EXERCISE MATERIAL |
- Opening Delimiter -

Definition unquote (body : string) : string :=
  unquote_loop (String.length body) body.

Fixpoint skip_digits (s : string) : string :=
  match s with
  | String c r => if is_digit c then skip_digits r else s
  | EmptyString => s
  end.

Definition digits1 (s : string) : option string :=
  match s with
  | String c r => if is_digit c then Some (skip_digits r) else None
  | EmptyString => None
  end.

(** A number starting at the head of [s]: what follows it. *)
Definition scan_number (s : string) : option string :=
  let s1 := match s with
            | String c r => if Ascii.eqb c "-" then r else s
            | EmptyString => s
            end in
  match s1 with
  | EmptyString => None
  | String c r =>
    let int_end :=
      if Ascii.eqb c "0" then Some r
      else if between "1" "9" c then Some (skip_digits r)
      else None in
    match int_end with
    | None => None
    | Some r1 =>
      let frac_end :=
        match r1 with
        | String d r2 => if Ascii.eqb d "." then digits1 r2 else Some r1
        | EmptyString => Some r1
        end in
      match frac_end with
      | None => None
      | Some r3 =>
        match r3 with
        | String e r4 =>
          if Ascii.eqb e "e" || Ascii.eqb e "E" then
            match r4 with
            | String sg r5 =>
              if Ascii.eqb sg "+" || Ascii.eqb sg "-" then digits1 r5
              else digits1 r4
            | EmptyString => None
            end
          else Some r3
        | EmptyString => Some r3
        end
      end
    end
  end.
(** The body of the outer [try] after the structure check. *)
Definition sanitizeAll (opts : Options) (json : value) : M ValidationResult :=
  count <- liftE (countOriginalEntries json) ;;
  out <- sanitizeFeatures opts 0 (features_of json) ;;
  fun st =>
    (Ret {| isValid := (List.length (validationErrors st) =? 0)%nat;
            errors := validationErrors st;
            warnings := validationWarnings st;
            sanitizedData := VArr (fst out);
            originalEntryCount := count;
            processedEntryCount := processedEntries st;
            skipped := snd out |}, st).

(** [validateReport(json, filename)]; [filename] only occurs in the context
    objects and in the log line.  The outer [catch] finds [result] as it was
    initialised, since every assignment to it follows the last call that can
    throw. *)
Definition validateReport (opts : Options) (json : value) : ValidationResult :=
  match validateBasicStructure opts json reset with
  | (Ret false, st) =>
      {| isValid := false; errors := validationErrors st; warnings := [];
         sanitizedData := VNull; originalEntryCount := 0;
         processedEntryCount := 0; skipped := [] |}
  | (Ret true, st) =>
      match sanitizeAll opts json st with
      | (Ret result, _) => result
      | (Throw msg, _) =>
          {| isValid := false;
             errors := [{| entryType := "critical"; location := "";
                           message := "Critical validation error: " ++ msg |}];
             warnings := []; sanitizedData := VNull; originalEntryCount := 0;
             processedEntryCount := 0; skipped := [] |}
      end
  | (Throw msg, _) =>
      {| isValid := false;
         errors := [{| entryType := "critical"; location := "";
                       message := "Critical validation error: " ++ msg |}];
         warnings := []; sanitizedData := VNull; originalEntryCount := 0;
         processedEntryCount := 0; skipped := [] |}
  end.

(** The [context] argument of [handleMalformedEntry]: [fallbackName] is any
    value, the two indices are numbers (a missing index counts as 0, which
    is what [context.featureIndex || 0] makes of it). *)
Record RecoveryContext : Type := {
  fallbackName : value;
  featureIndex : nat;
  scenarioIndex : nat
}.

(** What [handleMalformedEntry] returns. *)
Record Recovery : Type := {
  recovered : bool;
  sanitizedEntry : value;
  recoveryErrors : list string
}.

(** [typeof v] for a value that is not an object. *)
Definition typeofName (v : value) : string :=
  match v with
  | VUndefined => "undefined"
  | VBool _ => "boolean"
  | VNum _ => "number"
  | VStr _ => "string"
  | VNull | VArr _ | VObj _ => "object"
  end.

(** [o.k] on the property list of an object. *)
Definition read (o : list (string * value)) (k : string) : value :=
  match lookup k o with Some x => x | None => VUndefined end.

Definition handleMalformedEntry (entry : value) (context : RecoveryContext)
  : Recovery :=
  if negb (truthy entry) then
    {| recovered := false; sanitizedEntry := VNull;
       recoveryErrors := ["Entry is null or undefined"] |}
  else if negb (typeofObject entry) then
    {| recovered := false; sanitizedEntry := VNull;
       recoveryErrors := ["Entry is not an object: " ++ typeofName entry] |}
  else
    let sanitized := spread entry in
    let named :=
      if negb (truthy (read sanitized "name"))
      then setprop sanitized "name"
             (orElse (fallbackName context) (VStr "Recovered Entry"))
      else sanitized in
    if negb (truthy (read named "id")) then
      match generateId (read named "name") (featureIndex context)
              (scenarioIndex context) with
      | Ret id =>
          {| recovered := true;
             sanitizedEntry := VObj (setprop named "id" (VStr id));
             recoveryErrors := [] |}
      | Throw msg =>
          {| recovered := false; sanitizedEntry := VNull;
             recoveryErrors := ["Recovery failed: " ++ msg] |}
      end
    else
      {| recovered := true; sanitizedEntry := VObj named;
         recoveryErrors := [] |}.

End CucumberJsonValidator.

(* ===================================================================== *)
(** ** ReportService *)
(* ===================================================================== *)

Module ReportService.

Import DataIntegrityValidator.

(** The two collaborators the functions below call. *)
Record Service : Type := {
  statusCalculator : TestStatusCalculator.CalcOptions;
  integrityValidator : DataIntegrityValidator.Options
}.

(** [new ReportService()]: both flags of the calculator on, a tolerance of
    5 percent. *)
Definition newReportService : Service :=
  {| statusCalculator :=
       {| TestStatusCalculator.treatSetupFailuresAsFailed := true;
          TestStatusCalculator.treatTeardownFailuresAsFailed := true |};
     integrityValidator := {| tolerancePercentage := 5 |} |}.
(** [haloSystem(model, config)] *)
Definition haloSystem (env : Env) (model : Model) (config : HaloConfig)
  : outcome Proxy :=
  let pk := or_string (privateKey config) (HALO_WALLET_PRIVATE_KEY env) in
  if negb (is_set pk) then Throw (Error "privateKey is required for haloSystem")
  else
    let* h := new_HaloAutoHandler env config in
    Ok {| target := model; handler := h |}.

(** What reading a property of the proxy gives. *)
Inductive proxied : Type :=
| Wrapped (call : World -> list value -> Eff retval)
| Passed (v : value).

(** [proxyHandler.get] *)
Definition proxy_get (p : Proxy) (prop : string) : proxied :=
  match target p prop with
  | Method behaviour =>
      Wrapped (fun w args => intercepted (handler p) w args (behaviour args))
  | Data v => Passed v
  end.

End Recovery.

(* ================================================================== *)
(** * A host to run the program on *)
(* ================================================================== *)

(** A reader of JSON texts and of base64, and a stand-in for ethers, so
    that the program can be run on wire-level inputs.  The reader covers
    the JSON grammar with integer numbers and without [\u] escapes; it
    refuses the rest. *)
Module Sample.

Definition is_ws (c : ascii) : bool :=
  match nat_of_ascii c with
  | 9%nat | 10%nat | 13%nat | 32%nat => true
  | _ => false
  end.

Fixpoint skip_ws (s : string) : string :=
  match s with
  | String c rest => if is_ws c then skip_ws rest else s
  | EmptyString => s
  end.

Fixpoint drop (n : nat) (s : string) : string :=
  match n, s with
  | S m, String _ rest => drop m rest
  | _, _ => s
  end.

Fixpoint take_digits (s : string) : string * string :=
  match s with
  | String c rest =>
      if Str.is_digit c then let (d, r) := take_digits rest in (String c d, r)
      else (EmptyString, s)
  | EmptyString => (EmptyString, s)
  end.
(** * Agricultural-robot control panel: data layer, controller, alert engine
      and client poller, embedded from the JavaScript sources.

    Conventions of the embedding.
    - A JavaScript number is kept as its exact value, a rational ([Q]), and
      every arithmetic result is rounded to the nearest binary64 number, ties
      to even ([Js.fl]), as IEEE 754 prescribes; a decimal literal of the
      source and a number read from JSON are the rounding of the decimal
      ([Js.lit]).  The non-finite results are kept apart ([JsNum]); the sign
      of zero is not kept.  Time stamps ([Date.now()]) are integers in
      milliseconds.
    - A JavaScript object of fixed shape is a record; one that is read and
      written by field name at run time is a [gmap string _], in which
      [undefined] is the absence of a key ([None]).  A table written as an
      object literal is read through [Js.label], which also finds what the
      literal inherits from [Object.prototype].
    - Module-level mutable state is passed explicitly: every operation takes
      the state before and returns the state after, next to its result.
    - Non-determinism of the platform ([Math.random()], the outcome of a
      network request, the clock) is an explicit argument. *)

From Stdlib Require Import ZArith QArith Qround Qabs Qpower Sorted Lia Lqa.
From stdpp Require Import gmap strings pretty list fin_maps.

- Closing Delimiter -

DESCRIPTION OF THE TASK |
Write out exactly the lines that fall from the line with "rest else s" to the line with "([JsNum]); the sign" in the records above, keeping both ends.

OUTPUT FOR THIS EXERCISE |
  | String c rest => if is_ws c then skip_ws rest else s
  | EmptyString => s
  end.

Fixpoint drop (n : nat) (s : string) : string :=
  match n, s with
  | S m, String _ rest => drop m rest
  | _, _ => s
  end.

Fixpoint take_digits (s : string) : string * string :=
  match s with
  | String c rest =>
      if Str.is_digit c then let (d, r) := take_digits rest in (String c d, r)
      else (EmptyString, s)
  | EmptyString => (EmptyString, s)
  end.
(** * Agricultural-robot control panel: data layer, controller, alert engine
      and client poller, embedded from the JavaScript sources.

    Conventions of the embedding.
    - A JavaScript number is kept as its exact value, a rational ([Q]), and
      every arithmetic result is rounded to the nearest binary64 number, ties
      to even ([Js.fl]), as IEEE 754 prescribes; a decimal literal of the
      source and a number read from JSON are the rounding of the decimal
      ([Js.lit]).  The non-finite results are kept apart ([JsNum]); the sign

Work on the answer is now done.